Scan the entries below and give the number of lines containing "heap", with no accompanying words.

DATASET RECORDS:

§ §

(* ===== verification/MavenProperties.v ===== *)
(** * Properties of the MavenArtifact controller *)

From S2P Require Import Prelude GoStrings GoPath GoErrors Effects World GoOS GoOSFacts Sha1.
From S2P Require Import Runtime ApiTypes ApiWebhook MavenMetadata Http Transport Stashes.
From S2P Require Import ArtifactFiles ArtifactFilesFacts TarFacts MavenDownload MavenResolver.
From S2P Require Import SentFacts Reconcile Frames Steps MavenArtifactController.
From S2P Require Import ImageRepositoryController MavenFacts MavenPublish ImageFacts PanicFacts Composition.
From S2P Require Import MavenReconcileFacts ImageReconcileFacts ErrorFacts SentSyncs.
From S2P Require Import ReconcileDisk Cluster Laboratory.

(** ** Helpers *)

Section Helpers.
Context {C : Type} `{CM : ConditionManager C, CL : !ConditionLaws C}.
Context {Sh : Type} `{ST : Stash Sh stash_value, SL : !StashLaws Sh stash_value}.
Context `{E : Env} `{X : Xml} `{T : TarGz} `{ZR : Zip} `{CK : Clock}.
Abbreviation RS := (Reconcile (MavenArtifact C) Sh).

(** A checksum that agrees with the cache ends the download. *)
Lemma DownloadSync_skip host (s : RS) info client timeout c s1 fc :
  retrieveArtifactVersion (stash s) = Some info -> retrieveHttpClient (stash s) = Some client ->
  Timeout (Spec (parent s)) = Some timeout ->
  fetch_checksum (mkCtx (Some timeout) (stash s)) client info s = (Ret (Some c), s1) ->
  (forall t, env_fault t = None) -> fs_wf (w_fs (world s)) ->
  w_fs (world s) !! at_path (cache_file (httpRootDir s) (Meta (parent s)) info) = Some (FileNode fc) ->
  f_data fc = toString (mkArtifactCache (ArtifactDownloadURL info) c) ->
  byte_in "|" (ArtifactDownloadURL info) = false -> byte_in "|" c = false ->
  Status_Artifact (Status (parent s)) <> None ->
  exists s', DownloadSync host s = (Ret tt, s') /\ parent s' = parent s /\
    w_fs (world s') = w_fs (world s) /\ w_sent (world s') = w_sent (world s1).
Proof.
  intros Hi Hc Ht Hf Hnf Hwf Hfile Hdata Hb1 Hb2 Hart.
  pose proof (quiet_fetch_checksum (mkCtx (Some timeout) (stash s)) client info s) as [Hfs Hr].
  rewrite Hf in Hfs, Hr. simpl in Hfs, Hr.
  unfold DownloadSync. rewrite (bind_Ret _ _ s (stash s) s), Hi, Hc by done.
  rewrite (bind_Ret _ _ s (parent s) s), Ht by done. rewrite (bind_Ret _ _ _ _ _ Hf).
  rewrite (bind_Ret _ _ s1 (httpRootDir s1) s1), Hr by done.
  rewrite <- Hfs in Hfile, Hwf.
  pose proof (retrieveChecksum_file _ (world s1) fc (Hnf _) (Hnf _) Hwf Hfile) as Hrc.
  rewrite Hdata, toString_split in Hrc by done.
  pose proof (within_retrieveChecksum eq (cache_file (httpRootDir s) (Meta (parent s)) info) (world s1)) as Hq.
  pose proof (sent_retrieveChecksum (fun _ => False) (cache_file (httpRootDir s) (Meta (parent s)) info) (world s1)) as (l & Hl & Hnil).
  destruct (retrieveChecksumFromFile _ (world s1)) as [o w] eqn:Er. simpl in Hrc, Hq, Hl. subst o.
  rewrite (bind_Ret _ _ s1 (Some (mkArtifactCache (ArtifactDownloadURL info) c)) (set_world w s1))
    by (unfold io, zoom; change (the_world s1) with (world s1); by rewrite Er).
  assert (unchanged (Some (mkArtifactCache (ArtifactDownloadURL info) c))
            (Status_Artifact (Status (parent s))) info c = true) as ->.
  { unfold unchanged. destruct (Status_Artifact _); [|done]. simpl. by rewrite !bool_decide_eq_true_2. }
  exists (set_world w s1). split; [done|]. split; [|split].
  - unfold fetch_checksum in Hf. inv_bind Hf. apply try_io_Ret in Hstep as (w1 & -> & _).
    destruct v; [by injection Hf as _ <-|]. by inv_bind Hf.
  - simpl. rewrite <- Hfs. symmetry. exact Hq.
  - simpl. destruct l as [|x l]; [by rewrite Hl, app_nil_r|]. by inversion Hnil.
Qed.
End Helpers.

(** ** Properties *)

Section Reconcile.
Context {C : Type} `{CM : ConditionManager C, CL : !ConditionLaws C}.
Context {Sh : Type} `{ST : Stash Sh stash_value, SL : !StashLaws Sh stash_value}.
Context `{E : Env} `{X : Xml} `{T : TarGz} `{ZR : Zip} `{CK : Clock}.
Context `{RC : Reconcilers} `{RL : !ReconcilerLaws}.
Abbreviation RS := (Reconcile (MavenArtifact C) Sh).

(** C1: when no system call fails and the reconcile of a live resource
    returns without an error, either the version is not resolved, which is
    recorded as the condition's being false with the disk as it was, or it
    is resolved for the spec and the download left the resource as it was,
    recorded a failure, or published: the status names the artifact, its
    file is on disk with the stated checksum, the cache file vouches for
    it, the resource is ready, and the file is the tarball of the artifact
    with that checksum: of the files of the archive it is, or of itself. *)
Theorem maven_reconcile_outcome host certs (s : RS) r s' :
  (forall t, env_fault t = None) -> stash s = empty_stash -> slice_ok (heap s) certs ->
  fs_wf (w_fs (world s)) -> meta_ok (Meta (parent s)) -> apart (maven_own s) -> flat (w_fs (world s)) (maven_own s) ->
  being_deleted s = false ->
  MavenArtifactReconciler host certs s = (Ret r, s') ->
  maven_result host (httpRootDir s) (parent s) (parent s') (w_fs (world s)) (w_fs (world s')).
Proof. intros Hf Hst Hok Hwf Hm Ha Hfl Hd H. apply maven_live_Ret in H; [|done]. by eapply maven_syncs_Ret. Qed.

(** C2: whatever the outcome of a reconcile, the entries on disk outside
    the resource's own directory stay as they are, but for directories
    created on the way to it and new entries below the temporary
    directory; and the tree stays well formed. *)
Theorem maven_reconcile_isolation host certs (s : RS) :
  stash s = empty_stash -> slice_ok (heap s) certs -> fs_wf (w_fs (world s)) -> meta_ok (Meta (parent s)) ->
  isolated (at_or_below (maven_own s)) (on_path_to (maven_own s))
    (w_fs (world s)) (w_fs (world (MavenArtifactReconciler host certs s).2)) /\
  fs_wf (w_fs (world (MavenArtifactReconciler host certs s).2)).
Proof. apply maven_frame. Qed.

(** C3: a reconcile of a resource with a timeout does not panic, provided
    each cache file of its directory has a bar. *)
Theorem maven_reconcile_no_panic host certs (s : RS) :
  stash s = empty_stash -> slice_ok (heap s) certs -> meta_ok (Meta (parent s)) ->
  Timeout (Spec (parent s)) <> None -> caches_ok (w_fs (world s)) (maven_own s) ->
  being_deleted s = false ->
  is_panic (MavenArtifactReconciler host certs s).1 = false.
Proof.
  intros Hst Hok Hm Ht Hc Hd. destruct (maven_live host certs s Hd) as [[e ->]| ->]; [done|by apply maven_syncs_calm].
Qed.

(** C4: a resource that is not being deleted gets its finalizer first, then
    the four syncs run in order and stop at the first error, and on success
    the reconcile asks to run again after the interval of the spec.  For one
    that is being deleted only the finalization of the download runs, the
    finalizer is cleared once that has succeeded, and nothing is asked for. *)
Theorem maven_reconcile_in_order host certs (s : RS) :
  (being_deleted s = false ->
   MavenArtifactReconciler host certs s =
     (_ ← AddFinalizer (Group +:+ "/finalizer");
      _ ← SecretsSync certs; _ ← VersionSync; _ ← DownloadSync host; IntervalSync) s /\
   forall r s', MavenArtifactReconciler host certs s = (Ret r, s') -> RequeueAfter r = Interval (Spec (parent s))) /\
  (being_deleted s = true ->
   MavenArtifactReconciler host certs s =
     (_ ← DownloadFinalize; _ ← ClearFinalizer (Group +:+ "/finalizer"); mret zero_result) s).
Proof.
  split; intros Hd; [split; [by apply maven_adds|]|by apply maven_clears].
  intros r s' H. by apply maven_requeue in H as ->.
Qed.

(** C5: the reconcile of a resource being deleted changes nothing outside
    its directory and nothing of the resource, and when it succeeds the
    directory is gone with all below it. *)
Theorem maven_deletion host certs (s : RS) o s' :
  being_deleted s = true -> fs_wf (w_fs (world s)) -> meta_ok (Meta (parent s)) ->
  MavenArtifactReconciler host certs s = (o, s') ->
  parent s' = parent s /\ touches (at_or_below (maven_own s)) (w_fs (world s)) (w_fs (world s')) /\
  forall r, o = Ret r -> r = zero_result /\
    forall k, w_fs (world s') !! k = if decide (maven_own s `prefix_of` k) then None else w_fs (world s) !! k.
Proof.
  intros Hd Hwf Hm. destruct (maven_deleted host certs s Hd) as (o' & -> & _ & Ho). intros [= <- <-].
  destruct (DownloadFinalize_run s _ _ Hwf Hm (surjective_pairing _)) as (H1 & H2 & H3).
  split; [done|]. split; [done|]. intros r Hr. destruct (Ho r Hr) as [Hret ->]. split; [done|by apply H3].
Qed.


(** C7: every request a reconcile sends, to resolve the version or to
    download, is of its own resource alone: over a transport that trusts the
    configured certificates and those of its secret, with the credentials of
    its secret and the timeout of its spec, and to the scheme and host of a
    URL below the one of its repository. *)
Theorem maven_requests host certs (s : RS) :
  stash s = empty_stash -> slice_ok (heap s) certs -> being_deleted s = false ->
  sends_only (tenant_request certs s) s (MavenArtifactReconciler host certs s).2.
Proof.
  intros Hst Hok Hd. destruct (maven_live host certs s Hd) as [[e ->]| ->]; [|by apply maven_syncs_sent].
  by apply sends_only_preorder.
Qed.

(** C8: when the checksum request is answered with an error status, 429
    and 5xx are returned as errors with the resource as it was; every other
    status is recorded in the condition, the artifact in the status stays. *)
Theorem download_status_errors host (s : RS) info client timeout req resp w1 :
  let ctx := mkCtx (Some timeout) (stash s) in
  let url := Sprintf "%s.%s" [ArtifactDownloadURL info; "sha1"] in
  retrieveArtifactVersion (stash s) = Some info -> retrieveHttpClient (stash s) = Some client ->
  Timeout (Spec (parent s)) = Some timeout ->
  buildRequestObject ctx "GET" url (Some (basicAuthCredentialsFromSecret ctx)) = inl req ->
  Client_Do client req (world s) = (Ret resp, w1) ->
  StatusCode resp < 200 \/ 300 <= StatusCode resp ->
  if transient (StatusCode resp)
  then exists err, DownloadSync host s = (Fail err, set_world w1 s)
  else exists p', DownloadSync host s = (Ret tt, mkReconcile p' (stash s) w1 (httpRootDir s) (heap s)) /\
         ma_status p' MavenArtifactConditionArtifactAvailable = Some ConditionFalse /\
         Status_Artifact (Status p') = Status_Artifact (Status (parent s)).
Proof. apply DownloadSync_status. Qed.

(** C9: when the checksum of the remote agrees with the cache file and the
    status has an artifact, the download ends there: no other request is
    sent, nothing is written, and the resource stays exactly as it was. *)
Theorem download_skip host (s : RS) info client timeout c s1 fc :
  retrieveArtifactVersion (stash s) = Some info -> retrieveHttpClient (stash s) = Some client ->
  Timeout (Spec (parent s)) = Some timeout ->
  fetch_checksum (mkCtx (Some timeout) (stash s)) client info s = (Ret (Some c), s1) ->
  (forall t, env_fault t = None) -> fs_wf (w_fs (world s)) ->
  w_fs (world s) !! at_path (cache_file (httpRootDir s) (Meta (parent s)) info) = Some (FileNode fc) ->
  f_data fc = toString (mkArtifactCache (ArtifactDownloadURL info) c) ->
  byte_in "|" (ArtifactDownloadURL info) = false -> byte_in "|" c = false ->
  Status_Artifact (Status (parent s)) <> None ->
  exists s', DownloadSync host s = (Ret tt, s') /\ parent s' = parent s /\
    w_fs (world s') = w_fs (world s) /\ w_sent (world s') = w_sent (world s1).
Proof. apply DownloadSync_skip. Qed.

(** C10: the "Timeout" reasons of the controller are dead: no error of a
    download is recognised as a timeout, so neither sync ever gives that
    reason. *)
Theorem timeout_never_reported host (s : RS) :
  (forall m p i e, xml_MarshalIndent m p i = inr e -> errors_Is e DeadlineExceeded = false) ->
  untimed (parent s) ->
  untimed (parent (VersionSync s).2) /\ untimed (parent (DownloadSync host s).2).
Proof.
  intros Hx Hs. split; [exact (VersionSync_untimed Hx s Hs)|exact (DownloadSync_untimed host s Hs)].
Qed.
End Reconcile.

(** ** Instances *)

Abbreviation lab_maven version secret := (start (maven_resource version secret) lab_fs).

Lemma maven_reconcile_outcome_witness :
  let s := lab_maven "1.0" "creds" in
  let x := MavenArtifactReconciler "host" lab_certs s in
  x.1 = Ret (mkResult 600000000000) /\
  maven_result "host" (httpRootDir s) (parent s) (parent x.2) (w_fs (world s)) (w_fs (world x.2)).
Proof.
  intros s x. assert (x.1 = Ret (mkResult 600000000000)) as Hx by (vm_compute; reflexivity).
  split; [exact Hx|]. apply (maven_reconcile_outcome "host" lab_certs s (mkResult 600000000000)).
  - done.
  - done.
  - apply lab_slice_ok.
  - apply lab_wf.
  - apply lab_meta_ok.
  - apply lab_apart. by vm_compute.
  - apply lab_flat. by vm_compute.
  - done.
  - rewrite <- Hx. apply surjective_pairing.
Defined.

§ §

SOLUTION TO THE PROBLEM: 5